- **TASK DETAILS**
Find and return every line of the data that contains the word "Hfresh".

- **Saved entries**
(** C6. [rotate] changes nothing on a ring of fewer than two elements;
    otherwise head and tail each move to their successor, with the size
    and every link as they were, and the sequence starts one element
    later.  Calling it [k] times gives the sequence, the size and the
    front element that [k] rounds of [pop_front] followed by [append] of
    the popped element give. *)
Theorem rotate_advances (s : state T) this xs :
  invariant s → to_list this s = Ok xs s →
  (length xs ≤ 1 → rotate NDEBUG this s = Ok () s) ∧
  (∀ x y rest, xs = x :: y :: rest →
     ∃ s' R R', rotate NDEBUG this s = Ok () s' ∧
       objs s !! this = Some R ∧ objs s' !! this = Some R' ∧
       get_next (head_ R) s = Ok (head_ R') s ∧
       get_next (tail_ R) s = Ok (tail_ R') s ∧
       sz_ R' = sz_ R ∧ heap s' = heap s ∧
       to_list this s' = Ok (y :: rest ++ [x]) s') ∧
  (alloc_fresh alloc → alloc_total alloc →
     ∀ k, ∃ s1 s2,
       times k (rotate NDEBUG this) s = Ok () s1 ∧
       times k (pop_append NDEBUG alloc this) s = Ok () s2 ∧
       to_list this s1 = Ok (rotn k xs) s1 ∧
       to_list this s2 = Ok (rotn k xs) s2 ∧
       size this s1 = Ok (length xs) s1 ∧
       size this s2 = Ok (length xs) s2 ∧
       (xs ≠ [] → ∃ z, front this s1 = Ok z s1 ∧ front this s2 = Ok z s2)).
Proof.
  intros [own Habs]%invariant_state_wf Hxs.
  destruct (to_list_abs_inv _ _ _ _ _ Habs Hxs) as (ns & Ho & ->).
  destruct (abs_rep _ _ _ _ Habs Ho) as (R & HR & Hrep).
  split_and!.
  - rewrite length_fmap. intros Hlen. by eapply rotate_abs_small.
  - intros x y rest Hx. destruct ns as [|c0 [|c1 ns']]; try done.
    rewrite !fmap_cons in Hx. injection Hx as <- <- <-.
    destruct (rotate_ring NDEBUG s this R _ c0 c1 ns' HR Hrep eq_refl)
      as (R' & Hrun & Hrep' & Hh' & Ht' & Hsz').
    eexists _, R, R'. split; [exact Hrun|]. split; [done|]. simpl.
    split; [by rewrite lookup_insert_eq|].
    destruct (get_next_head_rep s R c0 c1 ns' Hrep) as [Hh Hn].
    split; [by rewrite Hh, Hh'|].
    split. { rewrite (get_next_tail_rep s this R _ HR Hrep) by done. by rewrite Hh, Ht'. }
    split; [done|]. split; [done|].
    pose proof (to_list_rep (mkState (heap s) (<[this:=R']> (objs s)) (cout s)) this R' _
                  (lookup_insert_eq _ _ _) Hrep') as Hl.
    rewrite fmap_cons, fmap_app in Hl. exact Hl.
  - intros Hfresh Htotal k.
    destruct (times_rotate_abs NDEBUG own s this ns k Habs Ho) as (s1 & R1 & Hrun1 & Habs1 & _).
    destruct (times_pop_append_abs NDEBUG alloc own s this ns k Hfresh Htotal Habs Ho)
      as (s2 & ns2 & Hrun2 & Habs2 & Hd2).
    assert (<[this:=rotn k ns]> own !! this = Some (rotn k ns)) as Ho1 by (by simpl_ins).
    assert (<[this:=ns2]> own !! this = Some ns2) as Ho2 by (by simpl_ins).
    exists s1, s2. split; [done|]. split; [done|].
    split; [by rewrite (to_list_abs _ _ _ _ Habs1 Ho1), rotn_fmap|].
    split; [by rewrite (to_list_abs _ _ _ _ Habs2 Ho2), Hd2|].
    split; [by rewrite (size_abs _ _ _ _ Habs1 Ho1), rotn_length, length_fmap|].
    split.
    { rewrite (size_abs _ _ _ _ Habs2 Ho2). rewrite <- (length_fmap snd ns2), Hd2.
      by rewrite rotn_length. }
    intros Hne. pose proof (rotn_fmap snd k ns) as Hd1. rewrite <- Hd2 in Hd1.
    destruct (rotn k ns) as [|c1 r1] eqn:Hr1.
    { apply (f_equal length) in Hr1. rewrite rotn_length in Hr1. by destruct ns. }
    destruct ns2 as [|c2 r2]; [done|]. rewrite !fmap_cons in Hd1. injection Hd1 as Hc _.
    exists c1.2. split; [by eapply front_abs|]. rewrite Hc. by eapply front_abs.
Qed.

End Contracts.

Section Access.
Context {T : Type}.
Variable NDEBUG : bool.
Variable alloc : gmap loc (Node T) → option loc.

Local Abbreviation cells := (list (loc * T)).

(** C8. On a non-empty ring [front] returns the first element of the
    head-to-tail traversal and cannot fault; it reads through [head_]
    unguarded, so on an empty ring the read is through a null pointer. *)
Theorem front_is_first (s : state T) this xs :
  invariant s → to_list this s = Ok xs s →
  (∀ x rest, xs = x :: rest → front this s = Ok x s) ∧
  (xs ≠ [] → ∃ x, front this s = Ok x s ∧ head xs = Some x) ∧
  (xs = [] → front this s = Fault UB).
Proof.
  intros [own Habs]%invariant_state_wf Hxs.
  destruct (to_list_abs_inv _ _ _ _ _ Habs Hxs) as (ns & Ho & ->).
  destruct (abs_rep _ _ _ _ Habs Ho) as (R & HR & Hrep).
  split_and!.
  - intros x rest Hx. destruct ns as [|c ns']; [done|]. rewrite fmap_cons in Hx.
    injection Hx as <- _. by eapply front_rep.
  - intros Hne. destruct ns as [|c ns']; [done|]. exists c.2. split; [|done].
    by eapply front_rep.
  - intros Hnil. apply fmap_nil_inv in Hnil. by eapply front_rep_nil.
Qed.

(** C9. [append] whose allocation fails propagates the exception from
    a state equal to the one it was called in; when the allocation
    succeeds the size grows by one and the new element is last, in a
    node that is the tail and links to the head (to itself on a ring
    that was empty). *)
Theorem append_all_or_nothing (s : state T) this v xs :
  invariant s → to_list this s = Ok xs s →
  (alloc (heap s) = None → append NDEBUG alloc this v s = Throw s) ∧
  (∀ l, alloc (heap s) = Some l → heap s !! l = None →
     ∃ s' R', append NDEBUG alloc this v s = Ok () s' ∧
       size this s' = Ok (length xs + 1) s' ∧
       to_list this s' = Ok (xs ++ [v]) s' ∧
       objs s' !! this = Some R' ∧ tail_ R' = Some l ∧
       heap s' !! l = Some (mkNode v (head_ R')) ∧
       (xs = [] → head_ R' = Some l)).
Proof.
  intros [own Habs]%invariant_state_wf Hxs.
  destruct (to_list_abs_inv _ _ _ _ _ Habs Hxs) as (ns & Ho & ->).
  split.
  - intros Hal. unfold append, new_Node, bind. by rewrite Hal.
  - intros l Hal Hfresh.
    destruct (append_abs NDEBUG alloc own s this ns l v Habs Ho Hal Hfresh)
      as (s' & Hrun & Habs' & _).
    assert (<[this:=ns ++ [(l, v)]]> own !! this = Some (ns ++ [(l, v)])) as Ho'
      by (by simpl_ins).
    destruct (abs_rep _ _ _ _ Habs' Ho') as (R' & HR' & Hrep').
    exists s', R'. split; [done|].
    split; [by rewrite (size_abs _ _ _ _ Habs' Ho'), length_app, length_fmap|].
    split; [by rewrite (to_list_abs _ _ _ _ Habs' Ho'), fmap_app|].
    split; [done|].
    destruct (tail_rep_live s' R' _ Hrep' (l, v) (last_snoc _ _)) as [Ht Hlive].
    split; [done|]. split; [done|].
    intros Hnil. apply fmap_nil_inv in Hnil. subst ns. by destruct Hrep' as (_ & _ & -> & _).
Qed.

End Access.

(** C7. [display] writes the elements in head-to-tail order, as many as
    [size] counts, as [[e1 -> e2 -> ... -> en] (circular)], or
    [[] (empty)] for an empty ring, and ends the line; on an empty ring
    of integers filled with 1, 2, 3, 4, 5 it writes
    [[1 -> 2 -> 3 -> 4 -> 5] (circular)]. *)
Theorem display_format {T} (show : T → string) (s : state T) this xs :
  invariant s → to_list this s = Ok xs s →
  display show this s =
    Ok () (mkState (heap s) (objs s) (cout s +:+ rendering show xs +:+ nl)) ∧
  size this s = Ok (length xs) s ∧
  (∀ NDEBUG alloc (z : state Z) r,
     invariant z → to_list r z = Ok [] z → alloc_fresh alloc → alloc_total alloc →
     ∃ z', (append_all NDEBUG alloc r [1; 2; 3; 4; 5]%Z ;; display pretty r) z = Ok () z' ∧
           cout z' = cout z +:+ "[1 -> 2 -> 3 -> 4 -> 5] (circular)" +:+ nl).
Proof.
  intros [own Habs]%invariant_state_wf Hxs.
  destruct (to_list_abs_inv _ _ _ _ _ Habs Hxs) as (ns & Ho & ->).
  destruct (abs_rep _ _ _ _ Habs Ho) as (R & HR & Hrep).
  split_and!.
  - rewrite (display_rep s this R ns HR Hrep show). do 3 f_equal. by destruct ns.
  - rewrite length_fmap. by eapply size_abs.
  - clear. intros NDEBUG alloc z r [own Habs]%invariant_state_wf Hnil Hfresh Htotal.
    destruct (to_list_abs_inv _ _ _ _ _ Habs Hnil) as (ns & Ho & Hns).
    symmetry in Hns. apply fmap_nil_inv in Hns. subst ns.
    destruct (append_all_abs NDEBUG alloc own z r [] [1; 2; 3; 4; 5]%Z Hfresh Htotal Habs Ho)
      as (z1 & ns' & Hrun1 & Habs1 & Hvs & Hcout).
    assert (<[r:=[] ++ ns']> own !! r = Some ns') as Ho1 by (by simpl_ins).
    destruct (abs_rep _ _ _ _ Habs1 Ho1) as (R1 & HR1 & Hrep1).
    eexists. rewrite (bind_eq _ _ _ _ _ Hrun1).
    split; [apply (display_rep z1 r R1 ns' HR1 Hrep1 pretty)|].
    simpl. rewrite Hcout, Hvs. by destruct ns'.
Qed.
Section FullCircle.

Lemma size_abs_inv {T} own (s s0 : state T) this n :
  abs own s → size this s = Ok n s0 → ∃ ns, own !! this = Some ns ∧ n = length ns.
Proof.
  intros Habs Hsz. destruct (objs s !! this) as [R|] eqn:HR.
  - destruct (abs_is_Some own s this Habs) as [ns Ho]; [by rewrite HR|].
    exists ns. split; [done|]. rewrite (size_abs _ _ _ _ Habs Ho) in Hsz. by injection Hsz.
  - revert Hsz. run. done.
Qed.

Lemma times_rotate_full {T} NDEBUG own (s : state T) this ns :
  abs own s → own !! this = Some ns →
  times (length ns) (rotate NDEBUG this) s = Ok () s.
Proof.
  intros Habs Ho.
  destruct (times_rotate_abs NDEBUG own s this ns (length ns) Habs Ho)
    as (s' & R' & Hrun & Habs' & Hs').
  rewrite Hrun. f_equal. rewrite Hs'. apply state_insert_id.
  destruct (abs_rep _ _ _ _ Habs Ho) as (R & HR & Hrep). rewrite HR. f_equal.
  rewrite rotn_full in Habs'.
  destruct (abs_rep _ _ this ns Habs') as (R'' & HR'' & Hrep''); [by simpl_ins|].
  rewrite Hs' in HR''. simpl in HR''. rewrite lookup_insert_eq in HR''.
  injection HR'' as <-. by eapply ring_rep_inj.
Qed.

Lemma rot1_Forall {A} (P : A → Prop) (l : list A) : Forall P l → Forall P (rot1 l).
Proof.
  destruct l as [|x l]; [done|]. intros HP. apply Forall_cons in HP as [Hx Hl].
  simpl. apply Forall_app. split; [done|]. by apply Forall_singleton.
Qed.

- **TASK RESPONSE**
  - intros Hfresh Htotal k.
    destruct (times_pop_append_abs NDEBUG alloc own s this ns k Hfresh Htotal Habs Ho)
  - intros l Hal Hfresh.
    destruct (append_abs NDEBUG alloc own s this ns l v Habs Ho Hal Hfresh)
  - clear. intros NDEBUG alloc z r [own Habs]%invariant_state_wf Hnil Hfresh Htotal.
    destruct (append_all_abs NDEBUG alloc own z r [] [1; 2; 3; 4; 5]%Z Hfresh Htotal Habs Ho)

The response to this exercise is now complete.